Copy whichever lines of the data hold the word "symmetry".

━━━━━━━━━━━━━━━━━━━━━━━━━━━━━━

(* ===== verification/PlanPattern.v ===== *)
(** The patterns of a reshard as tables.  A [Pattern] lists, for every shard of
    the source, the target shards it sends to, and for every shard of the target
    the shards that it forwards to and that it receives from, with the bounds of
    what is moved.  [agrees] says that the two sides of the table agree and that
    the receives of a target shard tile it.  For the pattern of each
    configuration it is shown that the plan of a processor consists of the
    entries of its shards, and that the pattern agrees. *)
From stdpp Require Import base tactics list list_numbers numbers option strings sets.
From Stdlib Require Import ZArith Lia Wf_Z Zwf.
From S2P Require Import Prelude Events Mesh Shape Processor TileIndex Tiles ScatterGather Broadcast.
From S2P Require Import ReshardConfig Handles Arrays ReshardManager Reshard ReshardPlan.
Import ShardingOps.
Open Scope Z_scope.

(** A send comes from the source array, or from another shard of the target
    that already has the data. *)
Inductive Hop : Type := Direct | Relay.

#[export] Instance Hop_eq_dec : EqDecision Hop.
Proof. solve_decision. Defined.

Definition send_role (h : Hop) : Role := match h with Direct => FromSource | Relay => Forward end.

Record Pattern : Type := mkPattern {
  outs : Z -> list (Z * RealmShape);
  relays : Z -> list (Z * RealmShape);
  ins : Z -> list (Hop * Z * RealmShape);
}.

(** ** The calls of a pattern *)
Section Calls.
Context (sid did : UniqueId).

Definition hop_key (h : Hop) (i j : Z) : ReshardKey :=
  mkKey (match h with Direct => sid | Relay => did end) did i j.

━━━━━━━━━━━━━━━━━━━━━━━━━━━━━━

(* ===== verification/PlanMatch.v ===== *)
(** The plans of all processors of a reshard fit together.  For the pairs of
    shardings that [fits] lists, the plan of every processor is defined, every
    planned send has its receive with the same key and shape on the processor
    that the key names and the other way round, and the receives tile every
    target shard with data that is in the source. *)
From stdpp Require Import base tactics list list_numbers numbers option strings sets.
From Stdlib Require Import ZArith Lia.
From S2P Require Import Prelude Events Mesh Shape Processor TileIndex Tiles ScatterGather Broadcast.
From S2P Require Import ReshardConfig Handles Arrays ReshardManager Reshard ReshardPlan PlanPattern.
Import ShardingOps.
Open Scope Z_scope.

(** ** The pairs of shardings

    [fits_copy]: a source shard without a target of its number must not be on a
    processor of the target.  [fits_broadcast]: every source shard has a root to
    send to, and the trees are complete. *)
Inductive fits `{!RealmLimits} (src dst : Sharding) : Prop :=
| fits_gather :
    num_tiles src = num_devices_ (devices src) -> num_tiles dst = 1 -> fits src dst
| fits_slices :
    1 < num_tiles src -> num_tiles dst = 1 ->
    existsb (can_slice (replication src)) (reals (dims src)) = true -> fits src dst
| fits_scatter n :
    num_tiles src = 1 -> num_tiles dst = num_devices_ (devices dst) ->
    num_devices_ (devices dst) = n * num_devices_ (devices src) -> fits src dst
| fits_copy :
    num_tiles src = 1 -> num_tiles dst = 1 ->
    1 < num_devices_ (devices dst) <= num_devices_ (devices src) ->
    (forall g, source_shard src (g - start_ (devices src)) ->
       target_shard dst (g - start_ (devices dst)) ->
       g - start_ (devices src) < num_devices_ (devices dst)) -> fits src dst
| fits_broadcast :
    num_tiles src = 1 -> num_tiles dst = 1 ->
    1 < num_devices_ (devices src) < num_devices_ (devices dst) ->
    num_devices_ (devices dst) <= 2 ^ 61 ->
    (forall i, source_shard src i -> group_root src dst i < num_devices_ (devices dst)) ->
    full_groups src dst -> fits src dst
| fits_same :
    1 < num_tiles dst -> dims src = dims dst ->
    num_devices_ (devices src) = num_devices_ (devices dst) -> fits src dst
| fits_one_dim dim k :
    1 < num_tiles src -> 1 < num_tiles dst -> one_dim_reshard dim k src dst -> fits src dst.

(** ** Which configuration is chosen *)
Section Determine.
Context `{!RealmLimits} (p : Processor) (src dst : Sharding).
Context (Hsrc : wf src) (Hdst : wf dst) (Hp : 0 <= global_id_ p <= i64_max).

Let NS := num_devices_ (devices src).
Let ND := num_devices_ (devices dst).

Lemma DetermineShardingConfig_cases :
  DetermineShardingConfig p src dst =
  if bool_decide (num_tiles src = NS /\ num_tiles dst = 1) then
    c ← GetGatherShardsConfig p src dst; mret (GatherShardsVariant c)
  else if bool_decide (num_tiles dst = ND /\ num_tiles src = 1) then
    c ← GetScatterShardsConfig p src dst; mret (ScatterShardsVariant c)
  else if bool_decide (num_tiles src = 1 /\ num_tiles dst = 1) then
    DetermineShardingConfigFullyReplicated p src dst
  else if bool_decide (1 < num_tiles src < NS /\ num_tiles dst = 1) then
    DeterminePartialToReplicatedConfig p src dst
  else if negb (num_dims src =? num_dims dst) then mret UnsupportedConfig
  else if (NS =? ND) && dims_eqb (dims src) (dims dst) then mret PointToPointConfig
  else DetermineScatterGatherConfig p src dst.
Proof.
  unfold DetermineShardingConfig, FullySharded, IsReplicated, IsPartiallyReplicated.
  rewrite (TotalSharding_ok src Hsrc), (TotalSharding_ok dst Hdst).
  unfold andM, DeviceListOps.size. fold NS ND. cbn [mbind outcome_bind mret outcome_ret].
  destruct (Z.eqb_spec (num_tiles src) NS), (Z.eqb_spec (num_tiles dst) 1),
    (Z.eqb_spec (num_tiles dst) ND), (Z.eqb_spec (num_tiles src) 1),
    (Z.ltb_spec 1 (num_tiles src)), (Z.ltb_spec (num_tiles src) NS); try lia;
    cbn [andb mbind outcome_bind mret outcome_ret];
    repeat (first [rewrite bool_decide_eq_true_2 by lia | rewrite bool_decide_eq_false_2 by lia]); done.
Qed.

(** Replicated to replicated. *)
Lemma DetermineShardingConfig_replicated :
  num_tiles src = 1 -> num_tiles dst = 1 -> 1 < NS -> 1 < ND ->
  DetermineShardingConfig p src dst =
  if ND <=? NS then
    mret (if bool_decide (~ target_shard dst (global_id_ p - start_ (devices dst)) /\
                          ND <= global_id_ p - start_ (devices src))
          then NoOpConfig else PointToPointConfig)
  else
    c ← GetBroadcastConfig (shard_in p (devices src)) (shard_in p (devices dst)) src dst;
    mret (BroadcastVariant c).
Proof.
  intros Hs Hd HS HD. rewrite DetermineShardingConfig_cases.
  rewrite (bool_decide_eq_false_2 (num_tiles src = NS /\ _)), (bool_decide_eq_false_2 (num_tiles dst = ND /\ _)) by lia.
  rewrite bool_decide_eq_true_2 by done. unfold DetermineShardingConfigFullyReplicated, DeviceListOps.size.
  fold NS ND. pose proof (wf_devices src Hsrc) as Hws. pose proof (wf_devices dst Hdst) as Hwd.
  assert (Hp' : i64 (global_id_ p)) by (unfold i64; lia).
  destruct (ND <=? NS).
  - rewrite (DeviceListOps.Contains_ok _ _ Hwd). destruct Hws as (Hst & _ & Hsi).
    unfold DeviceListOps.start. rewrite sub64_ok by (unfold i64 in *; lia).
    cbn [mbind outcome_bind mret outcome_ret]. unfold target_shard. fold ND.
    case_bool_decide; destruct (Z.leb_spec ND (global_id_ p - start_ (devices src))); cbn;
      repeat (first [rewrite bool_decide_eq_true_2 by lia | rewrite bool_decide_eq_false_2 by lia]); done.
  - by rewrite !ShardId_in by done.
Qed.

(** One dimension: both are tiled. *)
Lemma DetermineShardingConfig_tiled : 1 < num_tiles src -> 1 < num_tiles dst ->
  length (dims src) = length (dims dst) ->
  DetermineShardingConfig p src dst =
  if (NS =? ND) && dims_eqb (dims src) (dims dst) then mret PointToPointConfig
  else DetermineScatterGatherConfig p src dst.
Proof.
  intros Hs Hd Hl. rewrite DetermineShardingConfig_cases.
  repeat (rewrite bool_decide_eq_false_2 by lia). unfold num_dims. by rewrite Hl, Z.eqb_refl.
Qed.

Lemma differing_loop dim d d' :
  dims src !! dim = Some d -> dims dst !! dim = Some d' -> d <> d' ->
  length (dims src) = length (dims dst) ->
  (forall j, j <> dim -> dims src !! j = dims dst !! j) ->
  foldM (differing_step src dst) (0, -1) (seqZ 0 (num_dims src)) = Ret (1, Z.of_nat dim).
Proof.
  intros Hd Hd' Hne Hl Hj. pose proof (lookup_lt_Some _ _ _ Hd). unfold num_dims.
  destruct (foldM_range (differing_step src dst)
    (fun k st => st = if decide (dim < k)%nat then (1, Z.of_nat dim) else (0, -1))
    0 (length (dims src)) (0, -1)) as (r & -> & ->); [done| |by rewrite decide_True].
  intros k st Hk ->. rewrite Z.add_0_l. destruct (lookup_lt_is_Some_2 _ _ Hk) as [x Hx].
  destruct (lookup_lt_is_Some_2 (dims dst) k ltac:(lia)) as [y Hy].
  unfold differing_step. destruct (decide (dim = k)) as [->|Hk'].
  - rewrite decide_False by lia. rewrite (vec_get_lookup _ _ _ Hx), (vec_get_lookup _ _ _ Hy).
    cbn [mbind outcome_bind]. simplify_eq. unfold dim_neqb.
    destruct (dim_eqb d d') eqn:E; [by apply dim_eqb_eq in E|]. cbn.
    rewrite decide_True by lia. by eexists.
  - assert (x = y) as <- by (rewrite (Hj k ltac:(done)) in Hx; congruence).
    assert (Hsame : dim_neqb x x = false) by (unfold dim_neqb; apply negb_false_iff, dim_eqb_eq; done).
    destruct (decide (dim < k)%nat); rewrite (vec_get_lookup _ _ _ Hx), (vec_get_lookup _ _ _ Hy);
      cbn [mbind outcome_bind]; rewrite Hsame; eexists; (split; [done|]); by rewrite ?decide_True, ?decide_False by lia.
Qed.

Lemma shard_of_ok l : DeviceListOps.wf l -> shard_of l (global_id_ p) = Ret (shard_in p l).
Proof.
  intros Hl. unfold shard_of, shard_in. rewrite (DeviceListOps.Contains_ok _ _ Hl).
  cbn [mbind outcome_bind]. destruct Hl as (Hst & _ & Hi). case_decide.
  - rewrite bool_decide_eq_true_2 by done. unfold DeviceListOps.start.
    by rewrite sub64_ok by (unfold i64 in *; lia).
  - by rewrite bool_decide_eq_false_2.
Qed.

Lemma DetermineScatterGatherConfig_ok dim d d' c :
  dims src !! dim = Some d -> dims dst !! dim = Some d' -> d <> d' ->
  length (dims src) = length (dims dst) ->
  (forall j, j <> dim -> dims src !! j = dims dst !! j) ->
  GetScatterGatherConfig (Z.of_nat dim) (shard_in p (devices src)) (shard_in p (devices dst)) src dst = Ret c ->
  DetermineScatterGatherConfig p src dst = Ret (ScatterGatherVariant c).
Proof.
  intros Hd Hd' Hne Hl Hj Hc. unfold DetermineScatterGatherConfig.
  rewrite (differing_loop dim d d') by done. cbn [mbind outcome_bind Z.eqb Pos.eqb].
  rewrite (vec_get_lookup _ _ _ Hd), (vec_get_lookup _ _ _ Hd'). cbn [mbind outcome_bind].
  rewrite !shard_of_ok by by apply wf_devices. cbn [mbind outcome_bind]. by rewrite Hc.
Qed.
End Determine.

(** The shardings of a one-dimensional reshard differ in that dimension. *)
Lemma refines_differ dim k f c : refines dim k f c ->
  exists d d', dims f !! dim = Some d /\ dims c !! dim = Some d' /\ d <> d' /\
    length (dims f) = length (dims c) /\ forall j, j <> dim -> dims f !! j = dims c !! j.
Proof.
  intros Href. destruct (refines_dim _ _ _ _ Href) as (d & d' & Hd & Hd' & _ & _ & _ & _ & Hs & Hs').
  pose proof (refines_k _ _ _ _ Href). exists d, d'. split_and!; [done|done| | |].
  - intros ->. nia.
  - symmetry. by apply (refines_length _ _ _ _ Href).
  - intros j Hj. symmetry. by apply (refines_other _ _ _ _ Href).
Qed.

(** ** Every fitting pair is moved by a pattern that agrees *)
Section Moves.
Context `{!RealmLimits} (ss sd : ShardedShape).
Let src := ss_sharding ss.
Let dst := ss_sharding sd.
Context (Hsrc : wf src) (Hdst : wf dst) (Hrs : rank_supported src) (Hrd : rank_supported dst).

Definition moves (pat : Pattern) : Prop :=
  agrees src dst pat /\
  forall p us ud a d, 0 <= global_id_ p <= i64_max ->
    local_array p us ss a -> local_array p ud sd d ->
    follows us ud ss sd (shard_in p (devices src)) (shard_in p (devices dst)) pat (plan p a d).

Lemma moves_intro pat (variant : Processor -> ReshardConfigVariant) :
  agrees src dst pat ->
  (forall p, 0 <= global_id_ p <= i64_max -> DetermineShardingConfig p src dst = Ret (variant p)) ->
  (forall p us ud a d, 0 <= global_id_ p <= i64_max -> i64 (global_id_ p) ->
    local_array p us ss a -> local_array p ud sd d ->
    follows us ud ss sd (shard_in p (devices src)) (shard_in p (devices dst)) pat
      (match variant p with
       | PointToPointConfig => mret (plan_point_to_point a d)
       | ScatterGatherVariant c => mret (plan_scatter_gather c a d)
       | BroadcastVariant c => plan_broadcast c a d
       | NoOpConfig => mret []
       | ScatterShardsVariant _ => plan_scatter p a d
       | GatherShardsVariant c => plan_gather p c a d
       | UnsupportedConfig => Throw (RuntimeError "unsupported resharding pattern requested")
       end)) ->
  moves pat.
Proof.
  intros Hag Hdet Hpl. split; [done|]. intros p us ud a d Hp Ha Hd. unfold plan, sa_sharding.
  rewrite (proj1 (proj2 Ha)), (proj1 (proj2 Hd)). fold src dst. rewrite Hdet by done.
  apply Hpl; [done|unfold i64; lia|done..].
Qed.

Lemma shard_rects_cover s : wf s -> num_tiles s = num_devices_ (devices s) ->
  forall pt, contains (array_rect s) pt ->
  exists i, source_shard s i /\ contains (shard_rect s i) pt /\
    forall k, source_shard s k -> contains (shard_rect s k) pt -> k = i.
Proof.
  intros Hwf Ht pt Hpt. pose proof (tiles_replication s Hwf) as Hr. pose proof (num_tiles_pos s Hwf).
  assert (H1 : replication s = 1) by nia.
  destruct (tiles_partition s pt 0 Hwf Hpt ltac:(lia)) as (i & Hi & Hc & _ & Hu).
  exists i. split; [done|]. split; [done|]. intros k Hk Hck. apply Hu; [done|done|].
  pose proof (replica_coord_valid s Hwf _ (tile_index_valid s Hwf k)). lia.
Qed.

━━━━━━━━━━━━━━━━━━━━━━━━━━━━━━

▶ _Finished exercise_
  - symmetry. by apply (refines_length _ _ _ _ Href).
  - intros j Hj. symmetry. by apply (refines_other _ _ _ _ Href).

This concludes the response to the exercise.